Intéressants « dangers » Les personnalités du parti médiatiquement les plus puissantes et dont l’orientation va jouer un rôle considérable sont deux : Yanis Varoufakis, l’ancien ministre des finances et Zoé Konstantopoulou, la présidente du parlement hellénique. Varoufakis – qui dit soutenir Alexis Tsipras, mais pas l’accord signé avec les créanciers – rejoindra-t-il l’aile gauche de Syriza avec laquelle il a très peu de positions communes ? Et Zoé Konstantopoulou – qui a été victime d’un harcèlement médiatique plus qu’exagéré en raison de son « tempérament de feu » et dont la seule déclaration directe par rapport à l’euro a été de dire que « personne n’a le droit de sacrifier un peuple pour quelque monnaie que ce soit » – que fera-t-elle ? La question est aussi de savoir ce que Tsipras fera d’eux…

Et la démocratie bordel ? Quoi qu’il en soit, que les membres de Syriza soient « unis ou divisés dans leurs désaccords », pour reprendre l’expression de Varoufakis – et même si à un niveau politique international les enjeux sont… autres – ; ceux qui ont mené le parti au pouvoir – les Grecs – ont, dans leur majorité, l’impression de faire partie d’un jeu devenu cynique et ne savent plus quoi penser, même des notions fondamentales telles que « gauche », « politiques sociales », « promesses et engagements politiques » – et, surtout, du sens même du vote puisqu’il a été retourné en son contraire avec le referendum. En effet, en cet été 2015, le mot rastóni n’est pas le plus approprié.

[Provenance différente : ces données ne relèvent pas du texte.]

(* ===== verification/Bucket.v ===== *)
(** Buckets: [BucketImpl] of [src/bucket_impl.cpp], its tree and the map of
    the sub buckets it has open.

    A [BucketImpl&] is the transaction it belongs to and its bucket id. *)
From S2P Require Import Prelude Format Comparator State Memory Pager PagerI PagerInst Node Tx Iterator BTree.
From S2P Require Import Meta Logger TxManager.

Section bucket.
Context `{Crc32, WalWriter}.

Record Bucket := mkBucketRef { bk_tx : TxRef; bk_id : Z }.

Definition the_bucket (b : Bucket) : M DBImpl BucketImpl := at_bucket (bk_tx b) (bk_id b).
Definition btree (b : Bucket) : M DBImpl BTree :=
  let* impl := the_bucket b in ret (mkBTree (bk_tx b) (b_root impl)).
Definition put_sub_bucket_map (b : Bucket) (m : smap (Z * Z)) : M DBImpl unit :=
  let* impl := the_bucket b in
  put_bucket (bk_tx b) (bk_id b) (set_sub_bucket_map (Some m) impl).
(** [sub_bucket_map_->...]: dereferencing an empty optional faults. *)
Definition get_sub_bucket_map (b : Bucket) : M DBImpl (smap (Z * Z)) :=
  let* impl := the_bucket b in
  match sub_bucket_map impl with Some m => ret m | None => stuck EmptyOptional end.

(** ** Keys and values *)
Definition Bucket_Empty (b : Bucket) : M DBImpl bool := let* bt := btree b in BTree_Empty bt.
Definition Bucket_Get (b : Bucket) (key : list byte) : M DBImpl BTreeIterator :=
  let* bt := btree b in Get bt key.
Definition Bucket_LowerBound (b : Bucket) (key : list byte) : M DBImpl BTreeIterator :=
  let* bt := btree b in LowerBound bt key.
Definition Bucket_begin (b : Bucket) : M DBImpl BTreeIterator := let* bt := btree b in tree_begin bt.

Definition Bucket_Put (b : Bucket) (key value : list byte) (is_bucket : bool) : M DBImpl unit :=
  let* impl := the_bucket b in
  AppendPutLog (bucket_id impl) key value is_bucket ;;;
  let* bt := btree b in
  Put bt key value is_bucket.

Definition Bucket_Update (b : Bucket) (it : BTreeIterator) (value : list byte) : M DBImpl BTreeIterator :=
  let* (_, it) := with_iterator it (
    let* key := iter_key in
    let* is_bucket := iter_is_bucket in
    let* impl := on_db (the_bucket b) in
    on_db (AppendPutLog (bucket_id impl) key value is_bucket) ;;;
    BTree.Update value) in
  ret it.

Definition Bucket_Delete (b : Bucket) (key : list byte) : M DBImpl bool :=
  let* impl := the_bucket b in
  AppendDeleteLog (bucket_id impl) key ;;;
  let* bt := btree b in
  BTree.Delete bt key.

(** [Delete], by iterator: no log record. *)
Definition Bucket_Delete_iter (it : BTreeIterator) : M DBImpl unit :=
  with_iterator it Delete_iter ;;; ret tt.

(** ** Sub buckets *)
Definition invalid_value : list byte := le_bytes 4 kPageInvalidId.

(** The part of [SubBucket] for a key not yet in the map: the entry is found or
    created in the tree, and its root goes into the map's entry. *)
Definition open_sub_bucket (b : Bucket) (key : list byte) (writable : bool) : M DBImpl Z :=
  let* m := get_sub_bucket_map b in
  put_sub_bucket_map b (smap_insert key (0, kPageInvalidId) m) ;;;
  let* it := Bucket_Get b key in
  (if iter_end it then
     Bucket_Put b key invalid_value true ;;;
     let* it := Bucket_Get b key in
     let* (is_b, _) := with_iterator it iter_is_bucket in
     assertM is_b
   else
     let* (is_b, it) := with_iterator it iter_is_bucket in
     if negb is_b then
       throw (InvalidArgument "attempt to open a key value pair that is not a sub bucket.")
     else
       let* (pgid, _) := with_iterator it iter_value_pgid in
       let* m := get_sub_bucket_map b in
       put_sub_bucket_map b (smap_assign key (0, pgid) m)) ;;;
  let* bucket_id := NewSubBucket (bk_tx b) (EntryOf (bk_id b) key) writable in
  let* m := get_sub_bucket_map b in
  match smap_find key m with
  | Some (_, pgid) => put_sub_bucket_map b (smap_assign key (bucket_id, pgid) m)
  | None => stuck BadIterator
  end ;;;
  ret bucket_id.

Definition SubBucket (b : Bucket) (key : list byte) (writable : bool) : M DBImpl Bucket :=
  let* impl := the_bucket b in
  (match sub_bucket_map impl with
   | None => put_sub_bucket_map b []
   | Some _ => ret tt
   end) ;;;
  let* m := get_sub_bucket_map b in
  let* id :=
    match smap_find key m with
    | None => open_sub_bucket b key writable
    | Some (id, _) => ret id
    end in
  let* _ := at_bucket (bk_tx b) id in
  ret (mkBucketRef (bk_tx b) id).

(** [DeleteSubBucket], by iterator.  The inner call is on [this], as the source has it,
    not on the sub bucket.  The loop deletes an entry per turn; [fuel] bounds
    turns and nesting together. *)
Fixpoint DeleteSubBucket_at (fuel : nat) (b : Bucket) (it : BTreeIterator) : M DBImpl unit :=
  match fuel with
  | O => stuck OutOfFuel
  | S fuel =>
      let* (is_b, it) := with_iterator it iter_is_bucket in
      if negb is_b then
        throw (InvalidArgument "attempt to delete a key value pair that is not a sub bucket.")
      else
        let* (key, _) := with_iterator it iter_key in
        let* sub_bucket := SubBucket b key true in
        let* m := get_sub_bucket_map b in
        (fix loop (turns : nat) : M DBImpl unit :=
           match turns with
           | O => stuck OutOfFuel
           | S turns =>
               let* first := Bucket_begin sub_bucket in
               if iter_end first then ret tt
               else
                 let* (is_b, first) := with_iterator first iter_is_bucket in
                 let* first :=
                   if negb is_b then ret first
                   else
                     let* (first_key, first) := with_iterator first iter_key in
                     let* sub_map := get_sub_bucket_map sub_bucket in
                     DeleteSubBucket_at fuel b first ;;;
                     match smap_find first_key sub_map with
                     | None => stuck BadIterator
                     | Some (id, _) =>
                         Tx_DeleteSubBucket (bk_tx b) id ;;;
                         let* sub_map := get_sub_bucket_map sub_bucket in
                         put_sub_bucket_map sub_bucket (smap_erase first_key sub_map) ;;;
                         Bucket_Update sub_bucket first invalid_value
                     end in
                 Bucket_Delete_iter first ;;;
                 loop turns
           end) fuel ;;;
        match smap_find key m with
        | None => stuck BadIterator
        | Some _ =>
            let* m := get_sub_bucket_map b in
            match smap_find key m with
            | None => stuck BadIterator
            | Some (_, pgid) => if pgid =? kPageInvalidId then ret tt else Free pgid 1
            end
        end
  end.

Definition DeleteSubBucket (fuel : nat) (b : Bucket) (key : list byte) : M DBImpl bool :=
  let* it := Bucket_Get b key in
  if iter_end it then ret false
  else DeleteSubBucket_at fuel b it ;;; ret true.

(** ** [TxImpl::Commit] ([src/tx_impl.cpp]): the roots of the open sub buckets
    go into their parents' entries, bucket by bucket, then the transaction
    manager commits. *)
Fixpoint put_roots (b : Bucket) (entries : smap (Z * Z)) : M DBImpl unit :=
  match entries with
  | [] => ret tt
  | (key, _) :: entries =>
      let* m := get_sub_bucket_map b in
      match smap_find key m with
      | None => stuck BadIterator
      | Some (_, pgid) => Bucket_Put b key (le_bytes 4 pgid) true
      end ;;;
      put_roots b entries
  end.

Definition put_bucket_roots (b : Bucket) : M DBImpl unit :=
  let* t := get_tx (bk_tx b) in
  match find_bucket t (bk_id b) ≫= sub_bucket_map with
  | None => ret tt
  | Some m => put_roots b m
  end.

Fixpoint put_all_roots (r : TxRef) (ids : list Z) : M DBImpl unit :=
  match ids with
  | [] => ret tt
  | id :: ids => put_bucket_roots (mkBucketRef r id) ;;; put_all_roots r ids
  end.

Definition Tx_Commit : M DBImpl unit :=
  let* t := get_tx UpdateTxRef in
  assertM (tx_writable t) ;;;
  put_bucket_roots (mkBucketRef UpdateTxRef kUserRootBucketId) ;;;
  let* t := get_tx UpdateTxRef in
  put_all_roots UpdateTxRef (seqZ 0 (Z.of_nat (length (sub_bucket_cache t)))) ;;;
  Commit.

(** [TxImpl::RollBack] *)
Definition Tx_RollBack (r : TxRef) : M DBImpl unit :=
  let* t := get_tx r in
  if tx_writable t then RollBack else RollBackView (txid t).

(** ** The handles the user holds ([src/tx_impl.cpp]): an [UpdateTx] whose
    pointer is null once it has ended. *)
Definition UpdateTx := bool.
(** The moving constructor reads the new object's own pointer, which nothing
    has set: [garbage] is whether it is not null. *)
Definition UpdateTx_move (garbage : bool) (right : UpdateTx) : M DBImpl (UpdateTx * UpdateTx) :=
  assertM (negb garbage) ;;; ret (right, false).
Definition UpdateTx_RollBack (live : bool) : M DBImpl unit :=
  if negb live then throw (RuntimeError "Invalid tx.") else Tx_RollBack UpdateTxRef.
Definition UpdateTx_Commit (live : bool) : M DBImpl unit :=
  if negb live then throw (RuntimeError "Invalid tx.") else Tx_Commit.
Definition UpdateTx_destroy (live : bool) : M DBImpl unit :=
  if live then Tx_RollBack UpdateTxRef else ret tt.
Definition UserBucket (r : TxRef) : Bucket := mkBucketRef r kUserRootBucketId.
End bucket.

Vie normale, digne C’est le droit que réclame le peuple grec. Paradoxalement, c’est exactement le même droit qui meut l’afflux massif des réfugiés de guerre et des migrants économiques qui arrivent chaque jour en Grèce2. « Ils viendront quoi qu’il arrive et ils passeront au nord européen à tout prix. Il faut absolument nous organiser en coopération réelle avec les autres pays européens car ce sont eux leur destination finale », explique Artémis, membre d’une association de volontaires qui distribue chaque matin de l’eau potable et des fruits secs aux nouveaux arrivés à la gare routière de Thessalonique.

Paradoxalement alors, et encore, et malgré la situation sociopolitique très grave du pays, si cet été devait avoir un visage, ce visage ne serait pas que grec. Il aurait aussi quelque chose de l’indifférence des partenaires européens face à la situation d’urgence des immigrés ; mais surtout – urgence ultime – quelque chose de l’espoir acharné pour une vie meilleure qu’expriment les visages de tous ces êtres humains, qu’il soient réfugiés politiques ou migrants économiques.

1 Exception estivale, ce « carnet grec » empreinte le nom de l’œuvre littéraire en question. Le livre est publié en 1975, après que son auteur ait arpenté le pays pendant vingt ans et un an après la chute de la dictature des colonels. L‘Été grec raconte, sous forme de chroniques, de reportages et de fragments poétiques, la passion d’un homme « amoureux » du pays encore meurtri. Ce livre, constitue l’un des meilleurs « guides » pour la Grèce, même si elle a beaucoup changé depuis.